◆ WHAT NEEDS TO BE DONE ◆
Which lines belong in the answer? Exactly those from the line containing "by (apply index_address_lookup; by left)." through the last line of the records below, repeated as written.

◆ DATA LISTING ◆
(* ===== verification/WalletTx.v ===== *)
(** The wallet's coins, and the transactions it builds and signs
    (lib/wallet/mod.rs). *)
From S2P Require Import Prelude Bytes SwapTypes TxTypes Externals Accumulator.
From S2P Require Import BlockTypes Rollback Bundle StateDb SwapRules Auth Block Wallet.

(** [sort_by_key] of coins by value, a stable sort *)
Definition coin_le {T : ExtTypes} : relation (OutPoint * Output) :=
  λ p q, get_value p.2 ≤ get_value q.2.
#[export] Instance coin_le_dec {T : ExtTypes} : RelDecision coin_le.
Proof. intros p q. unfold coin_le. apply _. Defined.

Section WalletTx.
Context {T : ExtTypes} {X : ExtFuns} {E : ExtWallet}.
Implicit Types (w : Wallet) (tx : Transaction) (is_locked : OutPoint → bool).

(** ** Coins *)

(** The loop of [select_coins_with_filter]. *)
Fixpoint select_loop (value : Z) is_locked (utxos : list (OutPoint * Output))
    (total : Z) (selected : gmap OutPoint Output) :
    res WalletError (Z * gmap OutPoint Output) :=
  match utxos with
  | [] => Ok (total, selected)
  | (outpoint, output) :: utxos =>
      if is_withdrawal (content output) then select_loop value is_locked utxos total selected
      else if is_locked outpoint then select_loop value is_locked utxos total selected
      else if value <=? total then Ok (total, selected)
      else
        total ← amount_add total (get_value output);
        select_loop value is_locked utxos total (<[outpoint := output]> selected)
  end.

Definition select_coins_with_filter (value : Z) is_locked w :
    res WalletError (Z * gmap OutPoint Output) :=
  '(total, selected) ←
    select_loop value is_locked (sort_by_value (entries_by outpoint_key (w_utxos w))) 0 ∅;
  if total <? value then Err NotEnoughFunds else Ok (total, selected).
Definition select_coins (value : Z) w : res WalletError (Z * gmap OutPoint Output) :=
  select_coins_with_filter value (λ _, false) w.

Definition delete_utxos (outpoints : list OutPoint) w : Wallet :=
  {| w with w_utxos := fold_left (λ m o, delete o m) outpoints (w_utxos w) |}.

Definition spend_utxo w (p : OutPoint * InPoint) : Wallet :=
  match w_utxos w !! p.1 with
  | Some output =>
      {| w with w_utxos := delete p.1 (w_utxos w);
                w_stxos := <[p.1 := {| output := output; inpoint := p.2 |}]> (w_stxos w) |}
  | None => w
  end.
Definition spend_utxos (spent : list (OutPoint * InPoint)) w : Wallet :=
  fold_left spend_utxo spent w.

Definition put_utxos_w (new : gmap OutPoint Output) w : Wallet :=
  {| w with w_utxos :=
       fold_left (λ m p, <[p.1 := p.2]> m) (coin_iter new) (w_utxos w) |}.

Record Balance := mkBalance { total : Z; available : Z }.
Definition get_balance w : res WalletError Balance :=
  foldM (λ balance p,
      total ← amount_add (total balance) (get_value p.2);
      if is_withdrawal (content p.2) then Ok (mkBalance total (available balance))
      else
        available ← amount_add (available balance) (get_value p.2);
        Ok (mkBalance total available))
    (mkBalance 0 0) (entries_by outpoint_key (w_utxos w)).

(** ** Building transactions *)

(** The inputs of coins, with the hashes of what they spend, and their proof. *)
Definition coin_inputs (coins : list (OutPoint * Output)) : list (OutPoint * Hash) :=
  (λ p, (p.1, hash_pointed p.1 p.2)) <$> coins.
Definition prove_inputs (accumulator : MemForest) (inputs : list (OutPoint * Hash)) :
    res WalletError UtreexoProof :=
  ok_or (forest_prove accumulator inputs.*2) WalletUtreexo.

Definition create_withdrawal (accumulator : MemForest) (main_address : BtcAddress)
    (value main_fee fee : Z) is_locked : WM Transaction :=
  required ← wlift (v ← amount_add value fee; amount_add v main_fee);
  '(total, coins) ← wread (select_coins_with_filter required is_locked);
  change ← wlift (c ← amount_sub total value; c ← amount_sub c fee; amount_sub c main_fee);
  let inputs := coin_inputs (coin_iter coins) in
  proof ← wlift (prove_inputs accumulator inputs);
  address0 ← get_new_address;
  address1 ← get_new_address;
  mret {| inputs := inputs; proof := proof;
          outputs := [mkOutput address0 (Withdrawal value main_fee main_address);
                      mkOutput address1 (Value change)];
          data := RegularTx |}.

Definition create_swap_create_tx (accumulator : MemForest) (parent_chain : ParentChainType)
    (l1_recipient_address : string) (l1_amount : Z) (l2_recipient : option Address)
    (l2_amount : Z) (required_confirmations : option Z) (fee : Z) is_locked :
    WM (Transaction * SwapId) :=
  required_total ← wlift (amount_add l2_amount fee);
  '(total, coins) ← wread (select_coins_with_filter required_total is_locked);
  change ← wlift (c ← amount_sub total l2_amount; amount_sub c fee);
  first ← wlift (expect (head (coin_iter coins)));
  let l2_sender_address := address first.2 in
  let swap_id := from_l2_to_l1 l1_recipient_address l1_amount l2_sender_address l2_recipient in
  let inputs := coin_inputs (coin_iter coins) in
  proof ← wlift (prove_inputs accumulator inputs);
  let swap_output_address := default l2_sender_address l2_recipient in
  address1 ← get_new_address;
  let required_confirmations :=
    default (default_confirmations parent_chain) required_confirmations in
  mret ({| inputs := inputs; proof := proof;
           outputs := [mkOutput swap_output_address (SwapPending l2_amount swap_id);
                       mkOutput address1 (Value change)];
           data := SwapCreate swap_id parent_chain (replicate 32 x00)
                     required_confirmations l2_recipient l2_amount
                     l1_recipient_address l1_amount |}, swap_id).

Definition create_swap_claim_tx (accumulator : MemForest) (swap_id : SwapId)
    (recipient : Address) (locked_outputs : list (OutPoint * Output))
    (l2_claimer_address : option Address) : WM Transaction :=
  let inputs := coin_inputs locked_outputs in
  proof ← wlift (prove_inputs accumulator inputs);
  total_value ← wlift (foldM (λ total p, amount_add total (get_value p.2)) 0 locked_outputs);
  mret {| inputs := inputs; proof := proof;
          outputs := [mkOutput recipient (Value total_value)];
          data := SwapClaim swap_id l2_claimer_address None |}.

(** Whether a coin can pay for an acceptance. *)
Definition accept_coin (l2_claimer_address : option Address) (fee : Z) is_locked
    (p : OutPoint * Output) : bool :=
  negb (is_withdrawal (content p.2)) && negb (is_swap_pending (content p.2)) &&
  negb (is_locked p.1) &&
  match l2_claimer_address with
  | Some a => bool_decide (address p.2 = a)
  | None => true
  end && (fee <=? get_value p.2).

Definition create_swap_accept_tx (accumulator : MemForest) (swap_id : SwapId)
    (l2_claimer_address : option Address) (fee : Z) is_locked : WM Transaction :=
  candidates ← wread (λ w, Ok (merge_sort coin_le
    (filter (λ p, accept_coin l2_claimer_address fee is_locked p = true)
       (coin_iter (w_utxos w)))));
  '(outpoint, output) ← wlift (ok_or (head candidates) NotEnoughFunds);
  let claimer := default (address output) l2_claimer_address in
  change ← wlift (ok_or (u64_checked_sub (get_value output) fee) WalletAmountUnderflow);
  let utxo_hash := hash_pointed outpoint output in
  proof ← wlift (ok_or (forest_prove accumulator [utxo_hash]) WalletUtreexo);
  outputs ← (if 0 <? change then
               a ← get_new_address;
               mret [mkOutput a (Value change)]
             else mret []);
  mret {| inputs := [(outpoint, utxo_hash)]; proof := proof; outputs := outputs;
          data := SwapAccept swap_id claimer |}.

(** [BTreeMap]: in the order of the addresses. *)
Definition create_transaction_many (accumulator : MemForest) (dests : gmap Address Z)
    (fee : Z) is_locked : WM Transaction :=
  _ ← wlift (ensure (negb (bool_decide (dests = ∅))) NoTransferDestination);
  let dests := entries_by arr_bytes dests in
  value ← wlift (foldM (λ total p, amount_add total p.2) 0 dests);
  required ← wlift (amount_add value fee);
  '(total, coins) ← wread (select_coins_with_filter required is_locked);
  change ← wlift (c ← amount_sub total value; amount_sub c fee);
  let inputs := coin_inputs (coin_iter coins) in
  proof ← wlift (prove_inputs accumulator inputs);
  address1 ← get_new_address;
  mret {| inputs := inputs; proof := proof;
          outputs := ((λ p, mkOutput p.1 (Value p.2)) <$> dests) ++
                     [mkOutput address1 (Value change)];
          data := RegularTx |}.
Definition create_transaction (accumulator : MemForest) (a : Address) (value fee : Z)
    is_locked : WM Transaction :=
  create_transaction_many accumulator {[ a := value ]} fee is_locked.

(** ** Signing *)

(** [authorization::sign], and the authorization that is made from it. *)
Definition sign (rng : Rng) (key : SigningKey) tx : Signature * Rng :=
  frost_sign rng key (canonical_encoding tx).
Definition sign_tx (rng : Rng) (key : SigningKey) tx : Authorization * Rng :=
  let '(sig, rng) := sign rng key tx in
  ({| verifying_key := verifying_key_of key; signature := sig |}, rng).

(** [authorization::authorize]: signing with given keys for given addresses. *)
Fixpoint authorize_keys (rng : Rng) (addresses_signing_keys : list (Address * SigningKey)) tx :
    res AuthError (list Authorization) :=
  match addresses_signing_keys with
  | [] => Ok []
  | (a, key) :: rest =>
      _ ← ensure (bool_decide (a = get_address (verifying_key_of key))) WrongKeyForAddress;
      let '(authorization, rng) := sign_tx rng key tx in
      auths ← authorize_keys rng rest tx;
      Ok (authorization :: auths)
  end.
Definition authorize_with (rng : Rng) (addresses_signing_keys : list (Address * SigningKey)) tx :
    res AuthError (Authorized Transaction) :=
  auths ← authorize_keys rng addresses_signing_keys tx;
  Ok (mkAuthorized tx auths).

(** The loop for one input: the second turn finds the address that the first one
    indexed ([authorize_input_fuel]). *)
Fixpoint authorize_input (fuel : nat) tx (outpoint : OutPoint) (rng : Rng) :
    WM (Authorization * Rng) :=
  match fuel with
  | O => wlift Panic
  | S fuel =>
      spent_utxo ← wread (λ w, ok_or (w_utxos w !! outpoint) WalletNoUtxo);
      index ← wread (λ w, Ok (address_to_index w !! address spent_utxo));
      match (index : option (array 4)) with
      | Some idx =>
          key ← wread (get_signing_key (read_be_u32 idx));
          mret (sign_tx rng key tx)
      | None =>
          if is_swap_claim (data tx) && is_swap_pending (content spent_utxo) then
            key ← wread (get_signing_key 0);
            mret (sign_tx rng key tx)
          else
            _ ← ensure_address_indexed (address spent_utxo);
            authorize_input fuel tx outpoint rng
      end
  end.

Fixpoint authorize_inputs tx (os : list OutPoint) (rng : Rng) : WM (list Authorization) :=
  match os with
  | [] => mret []
  | o :: os =>
      '(auth, rng) ← authorize_input 2 tx o rng;
      auths ← authorize_inputs tx os rng;
      mret (auth :: auths)
  end.

Definition authorize (rng : Rng) tx : WM (Authorized Transaction) :=
  auths ← authorize_inputs tx (inputs tx).*1 rng;
  mret {| authorized_tx := tx; authorizations := auths |}.
End WalletTx.
Lemma next_index_above w j b : (∀ i c, last_index w = Some (i, c) → read_be_u32 i < u32_MAX) →
  index_to_address w !! j = Some b → read_be_u32 j < next_index w.
Proof.
  intros Hlast Hj. unfold next_index. destruct (last_index w) as [[i c]|] eqn:Hl.
  - specialize (Hlast i c eq_refl). pose proof (last_index_greatest w i c j b Hl Hj).
    pose proof (read_be_range i) as [Hi _]. rewrite u32_add_small by lia. lia.
  - apply last_None in Hl. apply (elem_of_entries_by arr_bytes) in Hj.
    unfold index_entries in Hl. rewrite Hl in Hj. by apply not_elem_of_nil in Hj.
Qed.

Lemma index_address_lookup i a w j b :
  index_to_address (index_address i a w) !! j = Some b ↔
  (j = i ∧ b = a) ∨ (j ≠ i ∧ index_to_address w !! j = Some b).
Proof. destruct w. simpl. rewrite lookup_insert_Some. naive_solver. Qed.

(** An address that is indexed above all others is the last one. *)
Lemma last_index_above i a w :
  (∀ j b, index_to_address w !! j = Some b → read_be_u32 j < read_be_u32 i) →
  get_last_address (index_address i a w) = Some a.
Proof.
  intros Hmax. unfold get_last_address.
  assert (index_to_address (index_address i a w) !! i = Some a) as Hi
    by (apply index_address_lookup; by left).
  destruct (last_index (index_address i a w)) as [[j b]|] eqn:Hl.
  - pose proof (last_index_greatest _ _ _ _ _ Hl Hi) as Hge.
    apply last_Some_elem_of, elem_of_entries_by, index_address_lookup in Hl as [[_ ->]|[_ Hj]];
      [done|]. apply Hmax in Hj. lia.
  - apply last_None in Hl. apply (elem_of_entries_by arr_bytes) in Hi.
    unfold index_entries in Hl. rewrite Hl in Hi. by apply not_elem_of_nil in Hi.
Qed.

(** A new address is one that the wallet never had, as long as the seed derives
    different addresses at different indices and there are indices left; it is then
    the last address, and the others are kept. *)
Theorem new_address_fresh w w' s a :
  wallet_wf w → seed w = Some s →
  (∀ i j b, is_u32 i → is_u32 j → derive_address_for_index s i = Ok b →
     derive_address_for_index s j = Ok b → i = j) →
  (∀ i b, last_index w = Some (i, b) → read_be_u32 i < u32_MAX) →
  get_new_address w = (w', Ok a) →
  a ∉ get_addresses w ∧ get_addresses w' = {[ a ]} ∪ get_addresses w ∧
  get_last_address w' = Some a ∧ has_address a w' = true.
Proof.
  intros Hw Hs Hinj Hlast H. unfold get_new_address in H.
  pose proof (next_index_range w) as Hn. pose proof (next_index_above w) as Hmax.
  destruct (get_signing_key (next_index w) w) as [key|e|] eqn:Hk; [|by simplify_eq..].
  apply get_signing_key_derives in Hk as (s' & Hs' & Hd). simplify_eq.
  assert (∀ j b, index_to_address w !! j = Some b → j ≠ be_u32 (next_index w)) as Hfree.
  { intros j b Hj ->. specialize (Hmax _ b Hlast Hj). rewrite read_be_of in Hmax by done. lia. }
  split_and!.
  - rewrite elem_of_addresses. intros (j & Hj).
    destruct (ww_derived _ Hw _ _ Hj) as (s' & Hs'' & Hdj). simplify_eq.
    pose proof (Hmax _ _ Hlast Hj). pose proof (read_be_range j).
    assert (next_index w = read_be_u32 j) by (by eapply Hinj). lia.
  - apply set_eq. intros b. rewrite elem_of_union, elem_of_singleton, !elem_of_addresses.
    setoid_rewrite index_address_lookup. naive_solver.
  - apply last_index_above. intros j b Hj. rewrite read_be_of by done. by eapply Hmax.
  - destruct w. unfold has_address. simpl. by rewrite lookup_insert_eq.
Qed.
End WalletProps.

◆ WRITTEN SOLUTION ◆
    by (apply index_address_lookup; by left).
  destruct (last_index (index_address i a w)) as [[j b]|] eqn:Hl.
  - pose proof (last_index_greatest _ _ _ _ _ Hl Hi) as Hge.
    apply last_Some_elem_of, elem_of_entries_by, index_address_lookup in Hl as [[_ ->]|[_ Hj]];
      [done|]. apply Hmax in Hj. lia.
  - apply last_None in Hl. apply (elem_of_entries_by arr_bytes) in Hi.
    unfold index_entries in Hl. rewrite Hl in Hi. by apply not_elem_of_nil in Hi.
Qed.

(** A new address is one that the wallet never had, as long as the seed derives
    different addresses at different indices and there are indices left; it is then
    the last address, and the others are kept. *)
Theorem new_address_fresh w w' s a :
  wallet_wf w → seed w = Some s →
  (∀ i j b, is_u32 i → is_u32 j → derive_address_for_index s i = Ok b →
     derive_address_for_index s j = Ok b → i = j) →
  (∀ i b, last_index w = Some (i, b) → read_be_u32 i < u32_MAX) →
  get_new_address w = (w', Ok a) →
  a ∉ get_addresses w ∧ get_addresses w' = {[ a ]} ∪ get_addresses w ∧
  get_last_address w' = Some a ∧ has_address a w' = true.
Proof.
  intros Hw Hs Hinj Hlast H. unfold get_new_address in H.
  pose proof (next_index_range w) as Hn. pose proof (next_index_above w) as Hmax.
  destruct (get_signing_key (next_index w) w) as [key|e|] eqn:Hk; [|by simplify_eq..].
  apply get_signing_key_derives in Hk as (s' & Hs' & Hd). simplify_eq.
  assert (∀ j b, index_to_address w !! j = Some b → j ≠ be_u32 (next_index w)) as Hfree.
  { intros j b Hj ->. specialize (Hmax _ b Hlast Hj). rewrite read_be_of in Hmax by done. lia. }
  split_and!.
  - rewrite elem_of_addresses. intros (j & Hj).
    destruct (ww_derived _ Hw _ _ Hj) as (s' & Hs'' & Hdj). simplify_eq.
    pose proof (Hmax _ _ Hlast Hj). pose proof (read_be_range j).
    assert (next_index w = read_be_u32 j) by (by eapply Hinj). lia.
  - apply set_eq. intros b. rewrite elem_of_union, elem_of_singleton, !elem_of_addresses.
    setoid_rewrite index_address_lookup. naive_solver.
  - apply last_index_above. intros j b Hj. rewrite read_be_of by done. by eapply Hmax.
  - destruct w. unfold has_address. simpl. by rewrite lookup_insert_eq.
Qed.
End WalletProps.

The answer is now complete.